I can't recall anything as cliche as debasing lawyers. You should bring something stronger if you want to get at him. I'm sure he's grown immune to that kind of crap by now.
I'm not debasing attorneys at all, simply the job. Even at the Milbank Tweed's of the world, it's an hourly gig. I spent several years at a Wall Street firm measuring our worth in the league tables. That was the right side of the boardroom equation. We got paid based upon % of transaction value. We hired Millbank to read all of the exciting corporate charters and resolutions, contract minutiae, poison pill docs and write red herrings. As an advisor, they billed us on an HOURLY basis. That is atrocious. At the height of the profession, working on multi billion dollar transactions and they were billing hourly. The brightest of that bunch often left their side of the deal and joined the wire houses, if they weren't mathematically challenged (and a lot were), and bought new boats soon thereafter. Attorneys in the boardroom are certainly in heady company, but are still billing at an hourly rate and limited by the hours in the day. The guy that takes care of my yard bills me in the same manner. He'd be better off if he could fix the price and work faster to earn his money more quickly and move on (become more efficient). However, I won't allow it. If he wants a fixed fee, he'll have to find other clients because I can find another lawn guy to do it my way. The legal profession is the same way, just with better educated people in Hickey-Freeman and Ferragamos living in the god forsaken metropolis. Clients are not about to allow attorneys to work on a fixed fee basis, unless it's ambulance chasers or structured settlement types who prey on imbeciles. They can hire more people and bill them out at a spread, but so can the lawn guy.

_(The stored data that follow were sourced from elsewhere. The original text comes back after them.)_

(* ===== verification/Inet.v ===== *)
(** Internet addresses and byte order: net/lwip/core/ipv4/inet.c.

    A C string is the list of its characters, as unsigned codes, without the
    final zero; the routines here never read past that zero. *)

From S2P Require Import Prelude.

(** ** Byte order *)

Definition htons (n : Z) : Z := u16 (Z.lor (Z.shiftl (Z.land n 0xff) 8) (Z.shiftr (Z.land n 0xff00) 8)).
Definition ntohs (n : Z) : Z := htons n.
Definition htonl (n : Z) : Z :=
  u32 (Z.lor (Z.lor (Z.lor (Z.shiftl (Z.land n 0xff) 24) (Z.shiftl (Z.land n 0xff00) 8))
             (Z.shiftr (Z.land n 0xff0000) 8)) (Z.shiftr (Z.land n 0xff000000) 24)).
Definition ntohl (n : Z) : Z := htonl n.

(** ** Characters *)

Definition in_range (c lo up : Z) : bool := (lo <=? u8 c) && (u8 c <=? up).
Definition isprint (c : Z) : bool := in_range c 0x20 0x7f.
Definition isdigit (c : Z) : bool := in_range c 48 57.
Definition isxdigit (c : Z) : bool := isdigit c || in_range c 97 102 || in_range c 65 70.
Definition islower (c : Z) : bool := in_range c 97 122.
Definition isspace (c : Z) : bool := (c =? 32) || (c =? 12) || (c =? 10) || (c =? 13) || (c =? 9) || (c =? 11).

(** ** Dotted addresses *)

(** The digits of one number: its value and what follows. *)
Fixpoint aton_number (base val : Z) (cp : list Z) : Z * list Z :=
  match cp with
  | [] => (val, [])
  | c :: cp' =>
      if isdigit c then aton_number base (u32 (val * base + (c - 48))) cp'
      else if (base =? 16) && isxdigit c then
        aton_number base (u32 (Z.lor (u32 (Z.shiftl val 4)) (c + 10 - (if islower c then 97 else 65)))) cp'
      else (val, cp)
  end.

(** The prefix that chooses the base. *)
Definition aton_base (cp : list Z) : Z * list Z :=
  match cp with
  | 48 :: cp' =>
      match cp' with
      | c :: cp'' => if (c =? 120) || (c =? 88) then (16, cp'') else (8, cp')
      | [] => (8, [])
      end
  | _ => (10, cp)
  end.

(** The numbers up to the last; [room] entries of [parts] are left. *)
Fixpoint aton_parts (room : nat) (parts : list Z) (cp : list Z) : option (list Z * Z * list Z) :=
  match cp with
  | [] => None
  | c :: _ =>
      if negb (isdigit c) then None
      else
        let '(base, cp1) := aton_base cp in
        let '(val, cp2) := aton_number base 0 cp1 in
        match cp2 with
        | 46 :: cp3 =>
            match room with
            | O => None
            | S room' => aton_parts room' (parts ++ [val]) cp3
            end
        | _ => Some (parts, val, cp2)
        end
  end.

Definition inet_aton (cp : list Z) : option Z :=
  match aton_parts 3 [] cp with
  | None => None
  | Some (parts, val, rest) =>
      if match rest with [] => false | c :: _ => negb (isprint c) || negb (isspace c) end then None
      else
        match parts with
        | [] => Some (htonl val)
        | [p0] => if 0xffffff <? val then None else Some (htonl (Z.lor val (u32 (Z.shiftl p0 24))))
        | [p0; p1] =>
            if 0xffff <? val then None
            else Some (htonl (Z.lor val (Z.lor (u32 (Z.shiftl p0 24)) (u32 (Z.shiftl p1 16)))))
        | p0 :: p1 :: p2 :: _ =>
            if 0xff <? val then None
            else Some (htonl (Z.lor val (Z.lor (Z.lor (u32 (Z.shiftl p0 24)) (u32 (Z.shiftl p1 16))) (u32 (Z.shiftl p2 8)))))
        end
  end.

Definition INADDR_NONE : Z := 0xffffffff.

Definition inet_addr (cp : list Z) : Z := match inet_aton cp with Some v => v | None => INADDR_NONE end.

(** The digits of a byte, last one first, in [inv]. *)
Fixpoint ntoa_inv (fuel : nat) (ap : Z) : list Z :=
  match fuel with
  | O => []
  | S fuel' => (48 + ap mod 10) :: (if nz (ap / 10) then ntoa_inv fuel' (ap / 10) else [])
  end.

(** The bytes in the order of memory, each followed by a dot; the last dot is
    overwritten by the zero. *)
Definition inet_ntoa (s_addr : Z) : list Z :=
  removelast (concat (map (fun n => rev (ntoa_inv 3 (u8 (Z.shiftr s_addr (8 * n)))) ++ [46]) (seqZ 0 4))).

(** ** Byte order as arithmetic *)

Lemma land_field n m k : 0 <= k -> Z.land n (m * 2 ^ k) = Z.land (n / 2 ^ k) m * 2 ^ k.
Proof.
  intros Hk. rewrite <- !Z.shiftl_mul_pow2, <- Z.shiftr_div_pow2 by done. apply Z.bits_inj'. intros i Hi. rewrite Z.land_spec.
  destruct (Z.lt_ge_cases i k); [by rewrite !Z.shiftl_spec_low, andb_false_r by done|].
  rewrite !Z.shiftl_spec, Z.land_spec, Z.shiftr_spec by lia. do 2 f_equal. lia.
Qed.

Lemma byte_field n k : 0 <= k -> Z.land n (255 * 2 ^ k) = (n / 2 ^ k) mod 256 * 2 ^ k.
Proof. intros Hk. rewrite land_field by done. f_equal. by apply (land_mask _ 8). Qed.

Lemma htons_spec n : 0 <= n < 65536 -> htons n = n mod 256 * 256 + n / 256.
Proof.
  intros Hn. unfold htons. change (Z.land n 0xff) with (Z.land n (2 ^ 8 - 1)). rewrite land_mask by done.
  change 0xff00 with (255 * 2 ^ 8). rewrite byte_field by done. rewrite Z.shiftl_mul_pow2, Z.shiftr_div_pow2, Z.div_mul by done.
  change (2 ^ 8) with 256. rewrite (lor_disjoint (n mod 256) _ 8) by (try done; apply Z.mod_pos_bound; lia). change (2 ^ 8) with 256.
  rewrite (Z.mod_small (n / 256)) by (Z.to_euclidean_division_equations; lia). apply u16_small. Z.to_euclidean_division_equations; lia.
Qed.

(** The four bytes of a word, from the lowest on. *)
Definition word (b0 b1 b2 b3 : Z) : Z := b3 * 2 ^ 24 + (b2 * 2 ^ 16 + (b1 * 2 ^ 8 + b0)).

Lemma lor_word b0 b1 b2 b3 : byte b0 -> byte b1 -> byte b2 -> byte b3 ->
  Z.lor (b3 * 2 ^ 24) (Z.lor (b2 * 2 ^ 16) (Z.lor (b1 * 2 ^ 8) b0)) = word b0 b1 b2 b3 /\ 0 <= word b0 b1 b2 b3 < 2 ^ 32.
Proof. unfold byte, word. intros. rewrite (lor_disjoint b1), (lor_disjoint b2), (lor_disjoint b3) by lia. lia. Qed.

Lemma word_byte b0 b1 b2 b3 : byte b0 -> byte b1 -> byte b2 -> byte b3 ->
  word b0 b1 b2 b3 mod 256 = b0 /\ (word b0 b1 b2 b3 / 2 ^ 8) mod 256 = b1 /\
  (word b0 b1 b2 b3 / 2 ^ 16) mod 256 = b2 /\ (word b0 b1 b2 b3 / 2 ^ 24) mod 256 = b3.
Proof. unfold byte, word. intros. split_ands; Z.to_euclidean_division_equations; lia. Qed.

Lemma word_split n : 0 <= n < 2 ^ 32 -> n = word (n mod 256) ((n / 2 ^ 8) mod 256) ((n / 2 ^ 16) mod 256) ((n / 2 ^ 24) mod 256).
Proof. unfold word. intros. Z.to_euclidean_division_equations; lia. Qed.

Lemma htonl_word b0 b1 b2 b3 : byte b0 -> byte b1 -> byte b2 -> byte b3 -> htonl (word b0 b1 b2 b3) = word b3 b2 b1 b0.
Proof.
  intros B0 B1 B2 B3. destruct (word_byte b0 b1 b2 b3) as (E0 & E1 & E2 & E3); try done. unfold htonl.
  change (Z.land ?n 0xff) with (Z.land n (2 ^ 8 - 1)). rewrite land_mask by done.
  change 0xff00 with (255 * 2 ^ 8). change 0xff0000 with (255 * 2 ^ 16). change 0xff000000 with (255 * 2 ^ 24). rewrite !byte_field by done.
  change (word b0 b1 b2 b3 mod 2 ^ 8) with (word b0 b1 b2 b3 mod 256). rewrite E0, E1, E2, E3, !Z.shiftl_mul_pow2, !Z.shiftr_div_pow2 by done.
  rewrite Z.div_mul by done. replace (b1 * 2 ^ 8 * 2 ^ 8) with (b1 * 2 ^ 16) by lia. replace (b2 * 2 ^ 16 / 2 ^ 8) with (b2 * 2 ^ 8) by (Z.to_euclidean_division_equations; lia).
  rewrite <- !Z.lor_assoc. destruct (lor_word b3 b2 b1 b0) as [-> Hr]; try done. by apply u32_small.
Qed.

(** ** Printing and reading back *)

(** The value of decimal digits as the loop computes it. *)
Definition decimal (l : list Z) : Z := foldl (fun v c => u32 (v * 10 + (c - 48))) 0 l.

Definition byte_digits (b : Z) : list Z := rev (ntoa_inv 3 b).

(** A byte printed: at most three digits, with its value, and no leading zero
    that would make it octal. *)
Lemma byte_digits_ok b : byte b ->
  decimal (byte_digits b) = b /\ Forall (fun c => isdigit c = true) (byte_digits b) /\ (length (byte_digits b) <= 3)%nat /\
  (b <> 0 -> head (byte_digits b) <> Some 48 /\ byte_digits b <> []).
Proof.
  intros Hb. assert (Forall (fun b => decimal (byte_digits b) = b /\ Forall (fun c => isdigit c = true) (byte_digits b) /\ (length (byte_digits b) <= 3)%nat /\
    (b <> 0 -> head (byte_digits b) <> Some 48 /\ byte_digits b <> [])) (seqZ 0 256)) as Hall.
  { apply (bool_decide_unpack _). by vm_compute. }
  rewrite Forall_forall in Hall. apply Hall. apply elem_of_seqZ. unfold byte in Hb. lia.
Qed.

(** What may follow a number: the end or a dot. *)
Definition stops (rest : list Z) : Prop := rest = [] \/ exists r, rest = 46 :: r.

Lemma aton_number_digits base ds rest : forall v, Forall (fun c => isdigit c = true) ds -> stops rest ->
  aton_number base v (ds ++ rest) = (foldl (fun v c => u32 (v * base + (c - 48))) v ds, rest).
Proof.
  induction ds as [|d ds IH]; intros v Hd Hs; cbn [app foldl].
  - destruct Hs as [->|[r ->]]; [done|]. cbn [aton_number]. change (isdigit 46) with false. change (isxdigit 46) with false. by rewrite andb_false_r.
  - apply Forall_cons in Hd as [Hd Hds]. cbn [aton_number]. rewrite Hd. by apply IH.
Qed.

Lemma aton_byte b rest : byte b -> stops rest ->
  exists c l, byte_digits b ++ rest = c :: l /\ isdigit c = true /\
  (let '(base, cp) := aton_base (byte_digits b ++ rest) in aton_number base 0 cp) = (b, rest).
Proof.
  intros Hb Hs. destruct (byte_digits_ok b Hb) as (Hv & Hd & _ & H0). destruct (Z.eq_dec b 0) as [->|Hne].
  - exists 48, rest. split; [done|]. split; [done|]. destruct Hs as [->|[r ->]]; reflexivity.
  - destruct (H0 Hne) as [Hh Hn]. destruct (byte_digits b) as [|c ds] eqn:E; [done|]. exists c, (ds ++ rest). split; [done|].
    pose proof Hd as Hd'. apply Forall_cons in Hd' as [Hc _]. split; [done|].
    assert (aton_base ((c :: ds) ++ rest) = (10, (c :: ds) ++ rest)) as ->.
    { cbn [app]. unfold aton_base. repeat (case_match; try done). }
    rewrite aton_number_digits by done. f_equal. exact Hv.
Qed.

Lemma aton_parts_byte room parts b rest : byte b -> stops rest ->
  aton_parts room parts (byte_digits b ++ rest) =
    match rest with 46 :: cp => match room with O => None | S room' => aton_parts room' (parts ++ [b]) cp end | _ => Some (parts, b, rest) end.
Proof.
  intros Hb Hs. destruct (aton_byte b rest Hb Hs) as (c & l & E & Hc & Hn). unfold aton_parts at 1. fold aton_parts.
  destruct room; cbn [aton_parts]; rewrite E, Hc; cbn [negb]; rewrite E in Hn; destruct (aton_base (c :: l)) as [base cp]; rewrite Hn; done.
Qed.

(** The four numbers of an address. *)
Lemma inet_ntoa_bytes b0 b1 b2 b3 : byte b0 -> byte b1 -> byte b2 -> byte b3 ->
  inet_ntoa (word b0 b1 b2 b3) = byte_digits b0 ++ 46 :: byte_digits b1 ++ 46 :: byte_digits b2 ++ 46 :: byte_digits b3.
Proof.
  intros B0 B1 B2 B3. destruct (word_byte b0 b1 b2 b3) as (E0 & E1 & E2 & E3); try done. unfold inet_ntoa.
  change (seqZ 0 4) with [0; 1; 2; 3]. cbn [map concat]. unfold u8. rewrite !Z.shiftr_div_pow2 by done.
  change (2 ^ (8 * 0)) with 1. rewrite Z.div_1_r. change (2 ^ (8 * 1)) with (2 ^ 8). change (2 ^ (8 * 2)) with (2 ^ 16). change (2 ^ (8 * 3)) with (2 ^ 24).
  change (?x mod 2 ^ 8) with (x mod 256). rewrite E0, E1, E2, E3, app_nil_r. fold (byte_digits b0) (byte_digits b1) (byte_digits b2) (byte_digits b3).
  rewrite <- !app_assoc. cbn [app]. rewrite !app_comm_cons, !app_assoc. by rewrite removelast_last.
Qed.

Lemma inet_aton_bytes b0 b1 b2 b3 : byte b0 -> byte b1 -> byte b2 -> byte b3 ->
  inet_aton (byte_digits b0 ++ 46 :: byte_digits b1 ++ 46 :: byte_digits b2 ++ 46 :: byte_digits b3) = Some (word b0 b1 b2 b3).
Proof.
  intros B0 B1 B2 B3. unfold inet_aton. rewrite aton_parts_byte by (try done; right; by eexists).
  rewrite aton_parts_byte by (try done; right; by eexists). rewrite aton_parts_byte by (try done; right; by eexists).
  rewrite <- (app_nil_r (byte_digits b3)), aton_parts_byte by (try done; by left). cbn [app].
  destruct (Z.ltb_spec 255 b3); [unfold byte in *; lia|]. f_equal. rewrite !Z.shiftl_mul_pow2 by done.
  rewrite !u32_small by (unfold byte in *; lia). rewrite Z.lor_comm, <- !Z.lor_assoc.
  destruct (lor_word b3 b2 b1 b0) as [-> _]; try done. by apply htonl_word.
Qed.

(** C21: every address printed by [inet_ntoa] reads back through [inet_aton] and
    [inet_addr] as the same address, and the text fits into the static buffer of
    16 characters. *)
Theorem inet_aton_ntoa s_addr : 0 <= s_addr < 2 ^ 32 ->
  inet_aton (inet_ntoa s_addr) = Some s_addr /\ inet_addr (inet_ntoa s_addr) = s_addr /\ (length (inet_ntoa s_addr) < 16)%nat.
Proof.
  intros Hs. pose proof (Z.mod_pos_bound s_addr 256 ltac:(lia)). pose proof (Z.mod_pos_bound (s_addr / 2 ^ 8) 256 ltac:(lia)).
  pose proof (Z.mod_pos_bound (s_addr / 2 ^ 16) 256 ltac:(lia)). pose proof (Z.mod_pos_bound (s_addr / 2 ^ 24) 256 ltac:(lia)).
  rewrite (word_split s_addr Hs). revert H H0 H1 H2. generalize (s_addr mod 256) ((s_addr / 2 ^ 8) mod 256) ((s_addr / 2 ^ 16) mod 256) ((s_addr / 2 ^ 24) mod 256).
  intros b0 b1 b2 b3 B0 B1 B2 B3. unfold inet_addr. rewrite inet_ntoa_bytes, inet_aton_bytes by done. split_ands; try done.
  destruct (byte_digits_ok b0 B0) as (_ & _ & L0 & _). destruct (byte_digits_ok b1 B1) as (_ & _ & L1 & _).
  destruct (byte_digits_ok b2 B2) as (_ & _ & L2 & _). destruct (byte_digits_ok b3 B3) as (_ & _ & L3 & _).
  repeat (rewrite length_app; cbn [length]). lia.
Qed.

Lemma inet_aton_ntoa_witness : inet_ntoa 0x0f02000a = chars "10.0.2.15" /\ inet_aton (chars "10.0.2.15") = Some 0x0f02000a.
Proof.
  split; [reflexivity|]. destruct (inet_aton_ntoa 0x0f02000a) as (H & _); [split; [discriminate|reflexivity]|exact H].
Defined.

(** The first three numbers are not compared with 255. *)
Lemma inet_aton_parts_wrap : inet_aton (chars "266.0.2.15") = inet_aton (chars "10.0.2.15").
Proof. reflexivity. Qed.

Seems to me that if I'm the best in my profession or become more efficient, I could translate that into more income or more leisure time. Not so in the legal world. Still have to bill the client hourly and clients often distrust a new attorney more than one they've grown accustomed to ignoring. Hence, senior guys often have to spend inordinate amounts of time with established clients to make any money. That's miserable. As mentioned above, partners can make more money by hiring more attorneys, but there's more management headache and personnel issues to deal with, plus the need to find more clients to feed the larger beast. Vicious cycle.
The only part of the profession that I want any part of is to pay them their $200 per hour to painstakingly read garbage that I would never consider poring through for that kind of money. There are great attorneys in the world and I call a lot of them friends, but I would never consider trading jobs with them.
There, not denigrating the people nor the profession because we need attorneys. Just saying the job sucks.